Please quote exactly the opening lines of the data, from the first line to the one where "- Python exceptions" appears.

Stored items

···

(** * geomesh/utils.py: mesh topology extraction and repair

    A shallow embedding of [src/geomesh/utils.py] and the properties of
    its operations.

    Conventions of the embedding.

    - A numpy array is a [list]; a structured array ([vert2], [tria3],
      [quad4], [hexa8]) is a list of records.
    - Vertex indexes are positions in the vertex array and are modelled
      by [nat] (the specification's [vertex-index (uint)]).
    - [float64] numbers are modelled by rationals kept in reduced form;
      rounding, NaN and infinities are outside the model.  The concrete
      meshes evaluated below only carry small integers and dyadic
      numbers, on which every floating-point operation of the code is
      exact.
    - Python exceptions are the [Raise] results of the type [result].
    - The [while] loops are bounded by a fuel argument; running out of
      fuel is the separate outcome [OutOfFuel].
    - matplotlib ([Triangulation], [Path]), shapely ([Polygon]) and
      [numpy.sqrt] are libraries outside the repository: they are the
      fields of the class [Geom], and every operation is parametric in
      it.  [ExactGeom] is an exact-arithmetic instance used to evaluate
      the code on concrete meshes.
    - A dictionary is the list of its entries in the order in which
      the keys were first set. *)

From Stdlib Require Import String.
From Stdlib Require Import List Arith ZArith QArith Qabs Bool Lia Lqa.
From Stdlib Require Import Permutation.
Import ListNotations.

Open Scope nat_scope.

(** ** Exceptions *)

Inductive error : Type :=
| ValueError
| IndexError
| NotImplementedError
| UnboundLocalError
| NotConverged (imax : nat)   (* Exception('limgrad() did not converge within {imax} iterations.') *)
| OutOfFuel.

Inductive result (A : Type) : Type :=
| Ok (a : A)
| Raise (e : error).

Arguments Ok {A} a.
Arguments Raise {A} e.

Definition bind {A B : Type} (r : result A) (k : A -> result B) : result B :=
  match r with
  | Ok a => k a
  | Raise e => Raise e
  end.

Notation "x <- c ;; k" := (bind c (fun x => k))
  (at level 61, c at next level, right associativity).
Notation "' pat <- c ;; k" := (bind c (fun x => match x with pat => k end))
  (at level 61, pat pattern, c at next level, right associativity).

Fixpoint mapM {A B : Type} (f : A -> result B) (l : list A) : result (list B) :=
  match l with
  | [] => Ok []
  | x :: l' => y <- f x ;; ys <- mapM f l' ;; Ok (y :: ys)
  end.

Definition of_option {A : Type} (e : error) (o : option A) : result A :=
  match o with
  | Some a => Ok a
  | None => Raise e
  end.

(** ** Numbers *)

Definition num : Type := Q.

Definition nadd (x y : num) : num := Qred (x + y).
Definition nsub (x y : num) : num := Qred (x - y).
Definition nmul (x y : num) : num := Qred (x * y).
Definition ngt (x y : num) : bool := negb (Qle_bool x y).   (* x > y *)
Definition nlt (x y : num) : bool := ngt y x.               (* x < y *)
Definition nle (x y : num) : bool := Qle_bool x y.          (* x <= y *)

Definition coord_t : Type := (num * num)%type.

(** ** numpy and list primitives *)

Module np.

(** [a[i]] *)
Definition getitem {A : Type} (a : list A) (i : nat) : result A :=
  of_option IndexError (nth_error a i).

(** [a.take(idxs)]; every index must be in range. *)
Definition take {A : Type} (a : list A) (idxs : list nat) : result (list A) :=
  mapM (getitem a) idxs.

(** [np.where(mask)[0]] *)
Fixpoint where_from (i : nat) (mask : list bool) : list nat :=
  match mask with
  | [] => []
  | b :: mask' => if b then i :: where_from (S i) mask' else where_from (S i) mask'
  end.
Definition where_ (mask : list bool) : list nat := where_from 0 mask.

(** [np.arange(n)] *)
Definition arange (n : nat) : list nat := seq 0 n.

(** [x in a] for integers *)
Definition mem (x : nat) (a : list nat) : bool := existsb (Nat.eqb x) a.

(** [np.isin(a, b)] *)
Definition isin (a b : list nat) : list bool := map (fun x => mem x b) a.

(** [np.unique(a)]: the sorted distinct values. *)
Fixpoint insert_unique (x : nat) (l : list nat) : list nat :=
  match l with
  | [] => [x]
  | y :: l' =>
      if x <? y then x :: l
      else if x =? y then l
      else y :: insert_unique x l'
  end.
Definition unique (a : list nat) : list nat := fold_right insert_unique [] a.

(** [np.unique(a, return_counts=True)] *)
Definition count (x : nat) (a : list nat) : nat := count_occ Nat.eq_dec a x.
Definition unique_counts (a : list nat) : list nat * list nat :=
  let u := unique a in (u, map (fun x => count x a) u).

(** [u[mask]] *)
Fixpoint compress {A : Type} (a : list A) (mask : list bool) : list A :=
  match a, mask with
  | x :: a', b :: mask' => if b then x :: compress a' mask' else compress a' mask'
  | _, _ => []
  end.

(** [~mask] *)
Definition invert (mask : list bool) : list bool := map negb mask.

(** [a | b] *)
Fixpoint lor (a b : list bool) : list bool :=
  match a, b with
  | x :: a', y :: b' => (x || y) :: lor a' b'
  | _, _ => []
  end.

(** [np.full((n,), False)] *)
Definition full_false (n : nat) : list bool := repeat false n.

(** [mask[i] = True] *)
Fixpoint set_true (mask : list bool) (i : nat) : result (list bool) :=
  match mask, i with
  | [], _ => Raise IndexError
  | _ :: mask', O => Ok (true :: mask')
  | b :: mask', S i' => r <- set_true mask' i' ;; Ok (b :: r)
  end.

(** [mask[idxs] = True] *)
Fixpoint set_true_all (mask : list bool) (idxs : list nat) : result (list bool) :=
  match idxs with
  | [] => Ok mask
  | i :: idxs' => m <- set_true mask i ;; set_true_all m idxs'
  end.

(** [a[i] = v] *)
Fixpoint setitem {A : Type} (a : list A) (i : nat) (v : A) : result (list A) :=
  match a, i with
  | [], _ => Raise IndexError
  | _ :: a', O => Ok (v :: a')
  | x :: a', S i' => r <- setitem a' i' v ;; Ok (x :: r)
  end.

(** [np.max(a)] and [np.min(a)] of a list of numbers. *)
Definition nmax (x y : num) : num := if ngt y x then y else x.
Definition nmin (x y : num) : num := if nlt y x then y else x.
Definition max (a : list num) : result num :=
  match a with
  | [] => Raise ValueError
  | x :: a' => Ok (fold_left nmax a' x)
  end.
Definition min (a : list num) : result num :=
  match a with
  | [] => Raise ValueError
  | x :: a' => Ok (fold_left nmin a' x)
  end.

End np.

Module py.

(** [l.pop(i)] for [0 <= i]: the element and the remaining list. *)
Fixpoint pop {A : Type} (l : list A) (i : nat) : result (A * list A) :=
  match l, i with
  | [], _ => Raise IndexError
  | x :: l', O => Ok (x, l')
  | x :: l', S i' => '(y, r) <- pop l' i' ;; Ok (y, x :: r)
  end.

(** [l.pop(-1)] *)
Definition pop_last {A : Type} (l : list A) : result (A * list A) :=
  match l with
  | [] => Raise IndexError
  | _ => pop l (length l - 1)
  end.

···

## Answer to this exercise
(** * geomesh/utils.py: mesh topology extraction and repair

    A shallow embedding of [src/geomesh/utils.py] and the properties of
    its operations.

    Conventions of the embedding.

    - A numpy array is a [list]; a structured array ([vert2], [tria3],
      [quad4], [hexa8]) is a list of records.
    - Vertex indexes are positions in the vertex array and are modelled
      by [nat] (the specification's [vertex-index (uint)]).
    - [float64] numbers are modelled by rationals kept in reduced form;
      rounding, NaN and infinities are outside the model.  The concrete
      meshes evaluated below only carry small integers and dyadic
      numbers, on which every floating-point operation of the code is
      exact.
    - Python exceptions are the [Raise] results of the type [result].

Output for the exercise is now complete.